• [Exercise requirements] Transcribe the records below exactly, from their first line through the line containing "returns the oldest". Omit every line after it.
================
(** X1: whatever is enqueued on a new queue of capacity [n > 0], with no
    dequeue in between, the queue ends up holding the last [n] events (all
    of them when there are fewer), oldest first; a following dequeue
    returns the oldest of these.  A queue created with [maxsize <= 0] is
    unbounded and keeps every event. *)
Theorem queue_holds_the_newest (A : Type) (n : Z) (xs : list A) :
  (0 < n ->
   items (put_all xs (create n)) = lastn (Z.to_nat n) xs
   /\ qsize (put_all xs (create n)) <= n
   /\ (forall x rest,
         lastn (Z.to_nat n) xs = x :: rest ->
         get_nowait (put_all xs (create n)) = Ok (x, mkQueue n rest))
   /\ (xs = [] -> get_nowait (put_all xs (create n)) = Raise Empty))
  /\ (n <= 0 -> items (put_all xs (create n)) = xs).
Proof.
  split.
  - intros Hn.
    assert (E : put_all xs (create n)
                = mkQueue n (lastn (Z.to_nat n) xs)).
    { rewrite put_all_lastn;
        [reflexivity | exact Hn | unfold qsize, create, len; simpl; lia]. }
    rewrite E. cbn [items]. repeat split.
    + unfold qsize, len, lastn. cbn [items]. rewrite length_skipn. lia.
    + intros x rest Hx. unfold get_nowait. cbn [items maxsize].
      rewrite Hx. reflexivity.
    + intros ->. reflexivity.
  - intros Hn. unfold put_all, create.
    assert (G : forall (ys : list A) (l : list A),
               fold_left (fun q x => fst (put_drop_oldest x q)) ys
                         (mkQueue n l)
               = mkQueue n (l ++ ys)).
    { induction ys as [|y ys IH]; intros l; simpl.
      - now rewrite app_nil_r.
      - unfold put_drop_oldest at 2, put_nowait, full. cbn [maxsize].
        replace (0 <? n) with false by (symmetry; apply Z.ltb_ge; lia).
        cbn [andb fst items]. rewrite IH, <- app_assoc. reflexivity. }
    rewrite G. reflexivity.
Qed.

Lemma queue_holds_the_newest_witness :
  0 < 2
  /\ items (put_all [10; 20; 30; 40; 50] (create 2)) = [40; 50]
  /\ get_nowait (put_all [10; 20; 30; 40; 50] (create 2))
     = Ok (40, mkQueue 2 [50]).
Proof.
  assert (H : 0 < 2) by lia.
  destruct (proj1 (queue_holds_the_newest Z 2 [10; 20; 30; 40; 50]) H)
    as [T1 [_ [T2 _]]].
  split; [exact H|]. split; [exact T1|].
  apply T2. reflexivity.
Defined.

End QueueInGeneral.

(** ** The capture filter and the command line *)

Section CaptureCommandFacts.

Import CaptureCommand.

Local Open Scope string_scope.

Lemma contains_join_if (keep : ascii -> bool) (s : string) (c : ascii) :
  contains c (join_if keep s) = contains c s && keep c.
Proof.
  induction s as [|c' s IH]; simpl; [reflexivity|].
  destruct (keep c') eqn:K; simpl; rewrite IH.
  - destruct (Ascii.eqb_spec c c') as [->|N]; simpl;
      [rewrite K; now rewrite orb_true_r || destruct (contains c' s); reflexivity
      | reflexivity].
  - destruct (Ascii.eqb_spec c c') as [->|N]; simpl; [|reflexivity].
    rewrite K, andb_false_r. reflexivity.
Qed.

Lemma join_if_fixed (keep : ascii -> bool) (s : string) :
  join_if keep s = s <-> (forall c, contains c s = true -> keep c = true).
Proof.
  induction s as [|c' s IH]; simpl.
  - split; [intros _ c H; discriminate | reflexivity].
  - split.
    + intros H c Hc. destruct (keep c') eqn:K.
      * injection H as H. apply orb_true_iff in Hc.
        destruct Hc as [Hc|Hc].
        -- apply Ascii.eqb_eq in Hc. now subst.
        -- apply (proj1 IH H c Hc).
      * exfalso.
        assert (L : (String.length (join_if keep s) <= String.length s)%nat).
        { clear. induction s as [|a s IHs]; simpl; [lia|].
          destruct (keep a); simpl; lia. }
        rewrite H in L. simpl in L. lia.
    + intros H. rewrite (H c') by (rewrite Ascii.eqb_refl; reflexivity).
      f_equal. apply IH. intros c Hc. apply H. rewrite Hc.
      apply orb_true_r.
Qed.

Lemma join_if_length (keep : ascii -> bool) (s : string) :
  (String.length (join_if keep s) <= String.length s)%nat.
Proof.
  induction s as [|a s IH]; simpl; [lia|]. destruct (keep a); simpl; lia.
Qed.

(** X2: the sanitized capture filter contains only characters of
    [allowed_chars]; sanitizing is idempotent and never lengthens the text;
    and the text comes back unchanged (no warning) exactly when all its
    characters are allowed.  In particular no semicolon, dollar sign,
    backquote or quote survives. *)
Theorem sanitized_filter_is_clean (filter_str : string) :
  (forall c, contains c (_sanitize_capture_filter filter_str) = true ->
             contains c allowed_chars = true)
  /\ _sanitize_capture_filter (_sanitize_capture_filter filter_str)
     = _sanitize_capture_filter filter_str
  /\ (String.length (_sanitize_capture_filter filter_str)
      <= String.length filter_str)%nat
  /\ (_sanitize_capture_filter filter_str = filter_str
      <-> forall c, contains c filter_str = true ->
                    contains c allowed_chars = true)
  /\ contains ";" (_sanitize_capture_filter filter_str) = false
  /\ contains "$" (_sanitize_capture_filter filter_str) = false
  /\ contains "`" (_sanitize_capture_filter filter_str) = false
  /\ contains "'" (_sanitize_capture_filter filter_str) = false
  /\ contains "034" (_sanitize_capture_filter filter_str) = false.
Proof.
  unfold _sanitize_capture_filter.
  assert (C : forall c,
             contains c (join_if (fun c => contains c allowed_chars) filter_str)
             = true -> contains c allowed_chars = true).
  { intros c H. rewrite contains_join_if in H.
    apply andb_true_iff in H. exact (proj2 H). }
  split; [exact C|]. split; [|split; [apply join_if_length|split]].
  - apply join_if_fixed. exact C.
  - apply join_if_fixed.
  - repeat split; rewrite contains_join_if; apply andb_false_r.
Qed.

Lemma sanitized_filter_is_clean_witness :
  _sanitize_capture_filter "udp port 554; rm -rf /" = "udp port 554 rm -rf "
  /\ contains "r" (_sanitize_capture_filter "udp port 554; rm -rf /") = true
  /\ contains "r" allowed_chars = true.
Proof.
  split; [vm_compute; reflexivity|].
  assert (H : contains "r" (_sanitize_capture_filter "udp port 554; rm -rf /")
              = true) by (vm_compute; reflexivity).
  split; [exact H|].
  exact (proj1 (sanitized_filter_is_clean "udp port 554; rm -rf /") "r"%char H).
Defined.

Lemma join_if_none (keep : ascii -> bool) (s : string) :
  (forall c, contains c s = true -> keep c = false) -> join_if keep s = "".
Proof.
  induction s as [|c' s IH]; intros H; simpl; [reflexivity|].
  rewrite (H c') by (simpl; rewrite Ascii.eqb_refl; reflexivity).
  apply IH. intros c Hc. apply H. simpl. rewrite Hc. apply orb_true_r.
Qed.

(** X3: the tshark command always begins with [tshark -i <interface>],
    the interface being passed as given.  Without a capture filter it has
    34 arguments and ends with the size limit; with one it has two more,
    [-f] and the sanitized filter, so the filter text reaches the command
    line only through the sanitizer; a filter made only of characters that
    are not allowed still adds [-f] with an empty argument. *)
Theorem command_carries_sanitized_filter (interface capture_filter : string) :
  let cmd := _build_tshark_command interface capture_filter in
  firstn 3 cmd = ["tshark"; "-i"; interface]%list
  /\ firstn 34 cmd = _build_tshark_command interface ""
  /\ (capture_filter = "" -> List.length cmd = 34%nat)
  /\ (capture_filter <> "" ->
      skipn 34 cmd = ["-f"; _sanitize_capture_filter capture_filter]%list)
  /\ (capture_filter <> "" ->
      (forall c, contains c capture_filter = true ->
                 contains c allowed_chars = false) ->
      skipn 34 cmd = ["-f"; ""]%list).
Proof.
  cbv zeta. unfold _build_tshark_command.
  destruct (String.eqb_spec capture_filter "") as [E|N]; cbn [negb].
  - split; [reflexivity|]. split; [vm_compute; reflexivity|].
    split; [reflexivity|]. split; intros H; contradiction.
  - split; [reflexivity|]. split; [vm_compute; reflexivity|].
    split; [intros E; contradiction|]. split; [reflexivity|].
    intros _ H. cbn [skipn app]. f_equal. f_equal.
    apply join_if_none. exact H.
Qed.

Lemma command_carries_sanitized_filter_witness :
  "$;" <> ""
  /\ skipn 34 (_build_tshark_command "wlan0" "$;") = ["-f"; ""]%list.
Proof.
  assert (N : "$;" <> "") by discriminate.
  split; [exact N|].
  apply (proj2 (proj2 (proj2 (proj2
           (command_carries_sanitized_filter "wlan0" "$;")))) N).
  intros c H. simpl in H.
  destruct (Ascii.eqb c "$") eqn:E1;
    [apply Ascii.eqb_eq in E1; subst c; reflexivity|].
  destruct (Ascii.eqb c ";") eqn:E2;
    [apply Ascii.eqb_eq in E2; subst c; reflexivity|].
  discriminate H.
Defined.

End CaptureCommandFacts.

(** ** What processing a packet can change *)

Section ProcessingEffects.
================
• [Exercise answer]
(** X1: whatever is enqueued on a new queue of capacity [n > 0], with no
    dequeue in between, the queue ends up holding the last [n] events (all
    of them when there are fewer), oldest first; a following dequeue
    returns the oldest of these.  A queue created with [maxsize <= 0] is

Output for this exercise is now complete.